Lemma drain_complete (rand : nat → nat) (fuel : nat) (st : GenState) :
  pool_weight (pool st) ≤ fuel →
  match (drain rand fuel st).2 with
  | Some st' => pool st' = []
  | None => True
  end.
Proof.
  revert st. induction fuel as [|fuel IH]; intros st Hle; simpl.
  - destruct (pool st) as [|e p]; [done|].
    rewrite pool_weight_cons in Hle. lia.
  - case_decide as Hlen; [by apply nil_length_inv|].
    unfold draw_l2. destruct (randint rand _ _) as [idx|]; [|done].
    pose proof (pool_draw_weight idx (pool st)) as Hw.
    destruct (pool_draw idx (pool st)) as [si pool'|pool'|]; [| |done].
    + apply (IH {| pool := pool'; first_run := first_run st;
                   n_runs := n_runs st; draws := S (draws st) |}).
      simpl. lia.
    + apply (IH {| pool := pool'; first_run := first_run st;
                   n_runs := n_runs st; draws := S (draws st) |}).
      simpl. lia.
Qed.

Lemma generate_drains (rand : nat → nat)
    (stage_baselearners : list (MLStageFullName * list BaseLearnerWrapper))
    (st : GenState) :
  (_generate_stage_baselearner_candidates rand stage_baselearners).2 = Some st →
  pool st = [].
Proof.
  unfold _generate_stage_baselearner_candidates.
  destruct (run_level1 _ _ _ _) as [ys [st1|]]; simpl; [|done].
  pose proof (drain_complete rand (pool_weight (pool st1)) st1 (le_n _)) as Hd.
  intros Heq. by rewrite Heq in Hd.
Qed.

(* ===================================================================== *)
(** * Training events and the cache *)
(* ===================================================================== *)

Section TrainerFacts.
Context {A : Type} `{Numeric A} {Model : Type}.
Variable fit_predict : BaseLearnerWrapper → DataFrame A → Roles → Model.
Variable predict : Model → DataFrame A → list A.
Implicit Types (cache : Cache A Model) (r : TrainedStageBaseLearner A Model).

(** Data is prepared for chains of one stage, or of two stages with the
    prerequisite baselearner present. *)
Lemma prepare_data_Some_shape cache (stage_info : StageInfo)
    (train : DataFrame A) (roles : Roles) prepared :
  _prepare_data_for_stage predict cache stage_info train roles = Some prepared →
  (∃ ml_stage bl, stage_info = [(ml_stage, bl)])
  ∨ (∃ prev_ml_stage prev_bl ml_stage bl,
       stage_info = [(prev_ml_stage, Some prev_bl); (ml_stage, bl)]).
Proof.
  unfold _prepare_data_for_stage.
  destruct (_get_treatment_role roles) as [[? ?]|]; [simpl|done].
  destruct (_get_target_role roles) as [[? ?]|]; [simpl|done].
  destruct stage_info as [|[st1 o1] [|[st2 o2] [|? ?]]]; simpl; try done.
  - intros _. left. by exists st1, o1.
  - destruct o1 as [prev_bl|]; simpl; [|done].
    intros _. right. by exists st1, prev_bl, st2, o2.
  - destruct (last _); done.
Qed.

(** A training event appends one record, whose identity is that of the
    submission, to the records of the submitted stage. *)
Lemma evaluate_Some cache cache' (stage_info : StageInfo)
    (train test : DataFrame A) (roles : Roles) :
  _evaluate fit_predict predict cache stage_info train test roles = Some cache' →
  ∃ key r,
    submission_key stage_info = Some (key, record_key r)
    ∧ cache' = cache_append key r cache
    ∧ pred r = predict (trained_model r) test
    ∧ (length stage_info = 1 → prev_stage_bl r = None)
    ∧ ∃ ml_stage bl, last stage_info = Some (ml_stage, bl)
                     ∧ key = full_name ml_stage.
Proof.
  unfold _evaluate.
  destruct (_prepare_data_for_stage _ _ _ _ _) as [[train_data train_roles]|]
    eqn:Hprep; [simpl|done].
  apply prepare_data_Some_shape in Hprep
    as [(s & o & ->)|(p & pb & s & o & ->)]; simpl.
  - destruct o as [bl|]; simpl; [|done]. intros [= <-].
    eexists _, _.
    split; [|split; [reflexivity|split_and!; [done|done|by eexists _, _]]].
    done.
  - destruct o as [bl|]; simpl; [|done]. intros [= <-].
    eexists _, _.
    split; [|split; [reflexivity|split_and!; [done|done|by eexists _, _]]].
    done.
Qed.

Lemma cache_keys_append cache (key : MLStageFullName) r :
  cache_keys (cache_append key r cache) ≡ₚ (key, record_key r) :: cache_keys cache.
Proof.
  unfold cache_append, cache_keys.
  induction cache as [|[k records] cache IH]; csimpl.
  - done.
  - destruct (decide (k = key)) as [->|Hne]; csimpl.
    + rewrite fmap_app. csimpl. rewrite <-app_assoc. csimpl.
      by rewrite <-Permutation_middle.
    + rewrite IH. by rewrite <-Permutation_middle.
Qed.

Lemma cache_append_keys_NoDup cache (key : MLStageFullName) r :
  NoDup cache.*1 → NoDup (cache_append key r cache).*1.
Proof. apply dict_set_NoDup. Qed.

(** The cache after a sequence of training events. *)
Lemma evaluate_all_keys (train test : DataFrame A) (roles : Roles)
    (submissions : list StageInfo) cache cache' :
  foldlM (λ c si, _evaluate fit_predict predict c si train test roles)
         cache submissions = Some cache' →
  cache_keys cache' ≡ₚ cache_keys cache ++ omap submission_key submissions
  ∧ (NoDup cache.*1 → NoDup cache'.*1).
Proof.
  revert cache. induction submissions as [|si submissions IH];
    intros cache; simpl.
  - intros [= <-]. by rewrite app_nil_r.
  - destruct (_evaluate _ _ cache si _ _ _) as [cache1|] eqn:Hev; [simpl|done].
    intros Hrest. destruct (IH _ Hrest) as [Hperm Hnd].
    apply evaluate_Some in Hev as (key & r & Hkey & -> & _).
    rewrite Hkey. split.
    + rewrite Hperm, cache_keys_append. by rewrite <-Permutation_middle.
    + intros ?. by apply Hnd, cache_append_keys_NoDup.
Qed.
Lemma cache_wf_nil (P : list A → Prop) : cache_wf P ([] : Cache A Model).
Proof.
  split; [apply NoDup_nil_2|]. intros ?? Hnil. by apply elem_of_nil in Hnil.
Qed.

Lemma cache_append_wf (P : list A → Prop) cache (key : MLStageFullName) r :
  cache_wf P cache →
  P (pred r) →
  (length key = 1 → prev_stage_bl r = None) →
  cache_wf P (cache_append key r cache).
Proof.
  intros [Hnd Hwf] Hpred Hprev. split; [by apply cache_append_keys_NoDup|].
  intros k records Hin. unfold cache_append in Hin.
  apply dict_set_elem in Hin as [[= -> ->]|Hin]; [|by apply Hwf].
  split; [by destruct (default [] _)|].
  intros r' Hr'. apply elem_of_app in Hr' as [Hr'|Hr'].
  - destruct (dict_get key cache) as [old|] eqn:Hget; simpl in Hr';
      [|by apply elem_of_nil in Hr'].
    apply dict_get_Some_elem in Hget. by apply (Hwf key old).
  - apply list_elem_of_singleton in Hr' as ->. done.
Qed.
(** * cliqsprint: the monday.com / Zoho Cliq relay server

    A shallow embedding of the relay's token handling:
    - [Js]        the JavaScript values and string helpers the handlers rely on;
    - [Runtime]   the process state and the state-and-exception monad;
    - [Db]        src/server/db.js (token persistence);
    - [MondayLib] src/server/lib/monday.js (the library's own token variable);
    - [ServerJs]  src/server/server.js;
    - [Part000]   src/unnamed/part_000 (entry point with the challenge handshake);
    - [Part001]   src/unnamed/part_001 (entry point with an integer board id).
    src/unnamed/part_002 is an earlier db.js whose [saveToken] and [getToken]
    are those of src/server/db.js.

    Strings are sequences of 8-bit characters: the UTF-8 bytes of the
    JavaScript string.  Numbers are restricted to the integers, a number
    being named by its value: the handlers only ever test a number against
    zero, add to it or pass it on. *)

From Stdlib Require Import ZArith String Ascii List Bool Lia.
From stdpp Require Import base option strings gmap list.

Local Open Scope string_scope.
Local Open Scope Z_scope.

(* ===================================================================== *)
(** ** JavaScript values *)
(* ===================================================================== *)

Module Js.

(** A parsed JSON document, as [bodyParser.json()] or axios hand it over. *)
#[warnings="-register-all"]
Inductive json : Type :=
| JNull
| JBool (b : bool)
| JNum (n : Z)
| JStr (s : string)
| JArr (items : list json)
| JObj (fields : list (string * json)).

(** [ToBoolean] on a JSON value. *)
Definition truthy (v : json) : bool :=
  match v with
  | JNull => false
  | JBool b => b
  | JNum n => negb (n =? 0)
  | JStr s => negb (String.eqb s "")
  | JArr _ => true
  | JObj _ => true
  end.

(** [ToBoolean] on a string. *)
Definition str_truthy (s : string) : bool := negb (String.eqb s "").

▶ [PROBLEM DETAILS]:
Only the lines from the first line of the records through the line containing "(** * Training events and the cache *)" should be repeated, exactly as they appear.

▶ [TASK RESULT]:
Lemma drain_complete (rand : nat → nat) (fuel : nat) (st : GenState) :
  pool_weight (pool st) ≤ fuel →
  match (drain rand fuel st).2 with
  | Some st' => pool st' = []
  | None => True
  end.
Proof.
  revert st. induction fuel as [|fuel IH]; intros st Hle; simpl.
  - destruct (pool st) as [|e p]; [done|].
    rewrite pool_weight_cons in Hle. lia.
  - case_decide as Hlen; [by apply nil_length_inv|].
    unfold draw_l2. destruct (randint rand _ _) as [idx|]; [|done].
    pose proof (pool_draw_weight idx (pool st)) as Hw.
    destruct (pool_draw idx (pool st)) as [si pool'|pool'|]; [| |done].
    + apply (IH {| pool := pool'; first_run := first_run st;
                   n_runs := n_runs st; draws := S (draws st) |}).
      simpl. lia.
    + apply (IH {| pool := pool'; first_run := first_run st;
                   n_runs := n_runs st; draws := S (draws st) |}).
      simpl. lia.
Qed.

Lemma generate_drains (rand : nat → nat)
    (stage_baselearners : list (MLStageFullName * list BaseLearnerWrapper))
    (st : GenState) :
  (_generate_stage_baselearner_candidates rand stage_baselearners).2 = Some st →
  pool st = [].
Proof.
  unfold _generate_stage_baselearner_candidates.
  destruct (run_level1 _ _ _ _) as [ys [st1|]]; simpl; [|done].
  pose proof (drain_complete rand (pool_weight (pool st1)) st1 (le_n _)) as Hd.
  intros Heq. by rewrite Heq in Hd.
Qed.

(* ===================================================================== *)
(** * Training events and the cache *)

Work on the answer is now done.